▶ Work instruction: Copy nothing from the entries below except the lines from the one containing "amount_field (ExpenseUpdate_amount data)" through the one containing "match m st with", and copy those exactly.

▶ Extracted information:
(** A constraint on an [Optional] field is applied to non-null values. *)
Definition check_optional {A : Type} (check : A → bool) (v : option A) : bool :=
  match v with
  | None => true
  | Some a => check a
  end.

(** A field of an update payload that was not supplied keeps its default
    and is not validated. *)
Definition check_supplied {A : Type} (check : A → bool) (v : option (option A)) : bool :=
  match v with
  | None => true
  | Some a => check_optional check a
  end.

(** [amount: Decimal = Field(..., gt=0, decimal_places=2)] *)
Definition amount_field (d : Decimal) : bool :=
  Decimal_gt_0 d && check_decimal_places 2 d.


(** [ExpenseUpdate] *)
Definition ExpenseUpdate_valid (data : ExpenseUpdate) : bool :=
  check_supplied (check_length 1 255) (ExpenseUpdate_description data)
  && check_supplied amount_field (ExpenseUpdate_amount data)
  && check_supplied (λ k, 0 <? k) (ExpenseUpdate_category_id data)
  && check_supplied (check_length 0 500) (ExpenseUpdate_notes data).

(** ** The session

    [M A] is a service computation: from the store to the value returned
    or the exception raised, and the store left behind. *)

Definition M (A : Type) : Type := Store → (Exception + A) * Store.

#[global] Instance M_ret : MRet M := λ A a st, (inr a, st).

#[global] Instance M_bind : MBind M := λ A B f m st,
  match m st with
  | (inl e, st') => (inl e, st')
  | (inr a, st') => f a st'
  end.

Definition raise {A : Type} (e : Exception) : M A := λ st, (inl e, st).

(** A read of the store. *)
Definition query {A : Type} (q : Store → A) : M A := λ st, (inr (q st), st).

(** What a computation returned and what it left in the store. *)
Definition outcome {A : Type} (r : (Exception + A) * Store) : Exception + A := r.1.
Definition store_after {A : Type} (r : (Exception + A) * Store) : Store := r.2.

(** The row id the engine gives to the next insert. *)
Definition next_id (ids : list Z) : Z := 1 + foldr Z.max 0 ids.

(** Lookup of a row by primary key. *)
Definition lookup_by {A : Type} (key : A → Z) (k : Z) (rows : list A) : option A :=
  snd <$> list_find (λ r, key r = k) rows.

(** [db.get(Category, ident)]; a null key loads nothing. *)
Definition get_Category (ident : option Z) : M (option Category) :=
  query (λ st, match ident with
               | Some k => lookup_by Category_id k (categories st)
               | None => None
               end).

Definition get_Expense (ident : option Z) : M (option Expense) :=
  query (λ st, match ident with
               | Some k => lookup_by Expense_id k (expenses st)
               | None => None
               end).

(** [result.scalar_one_or_none()] *)
Definition scalar_one_or_none {A : Type} (rows : list A) : M (option A) :=
  match rows with
  | [] => mret None
  | [r] => mret (Some r)
  | _ => raise MultipleResultsFound
  end.

(** [select(Category).where(Category.name == name)]; comparing with a null
    renders IS NULL, which no row of a NOT NULL column satisfies. *)
Definition select_Category_by_name (name : option string) (st : Store) : list Category :=
  match name with
  | None => []
  | Some n => filter (λ c, Category_name c = n) (categories st)
  end.

(** [db.add(category); db.commit(); db.refresh(category)]: the INSERT
    fails on a name already present, otherwise the row is appended under a
    fresh id and read back. *)
Definition add_Category (data : CategoryCreate) : M Category := λ st,
  if decide (CategoryCreate_name data ∈ Category_name <$> categories st)
  then (inl IntegrityError, st)
  else
    let c := mkCategory (next_id (Category_id <$> categories st))
                        (CategoryCreate_name data) (CategoryCreate_description data)
                        (CategoryCreate_icon data) (CategoryCreate_color data) in
    (inr c, mkStore (categories st ++ [c]) (expenses st)).

Definition add_Expense (data : ExpenseCreate) : M Expense := λ st,
  let e := mkExpense (next_id (Expense_id <$> expenses st))
                     (to_numeric_2 (ExpenseCreate_amount data))
                     (ExpenseCreate_description data)
                     (ExpenseCreate_expense_date data)
                     (ExpenseCreate_category_id data)
                     (ExpenseCreate_notes data) in
  (inr e, mkStore (categories st) (expenses st ++ [e])).

(** [setattr(obj, key, value)] on one attribute: an absent key leaves the
    attribute alone. *)
Definition set_nullable {A : Type} (v : option (option A)) (old : option A) : option A :=
  match v with
  | None => old
  | Some a => a
  end.

(** For a NOT NULL column the attribute may hold a null until the flush. *)
Definition set_required {A : Type} (v : option (option A)) (old : A) : option A :=
  match v with
  | None => Some old
  | Some a => a
  end.

(** A decimal attribute as its column receives it. *)
Definition to_column (a : option Decimal) : option Z :=
  match a with
  | None => None
  | Some d => Some (to_numeric_2 d)
  end.

(** [for key, value in update_data.items(): setattr(category, key, value)]
    followed by the flush of [db.commit()], which refuses a null in a NOT
    NULL column. *)
Definition setattr_Category (update_data : CategoryUpdate) (c : Category) : option Category :=
  name ← set_required (CategoryUpdate_name update_data) (Category_name c);
  Some (mkCategory (Category_id c) name
          (set_nullable (CategoryUpdate_description update_data) (Category_description c))
          (set_nullable (CategoryUpdate_icon update_data) (Category_icon c))
          (set_nullable (CategoryUpdate_color update_data) (Category_color c))).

▶ Result for this exercise:
  && check_supplied amount_field (ExpenseUpdate_amount data)
  && check_supplied (λ k, 0 <? k) (ExpenseUpdate_category_id data)
  && check_supplied (check_length 0 500) (ExpenseUpdate_notes data).

(** ** The session

    [M A] is a service computation: from the store to the value returned
    or the exception raised, and the store left behind. *)

Definition M (A : Type) : Type := Store → (Exception + A) * Store.

#[global] Instance M_ret : MRet M := λ A a st, (inr a, st).

#[global] Instance M_bind : MBind M := λ A B f m st,
  match m st with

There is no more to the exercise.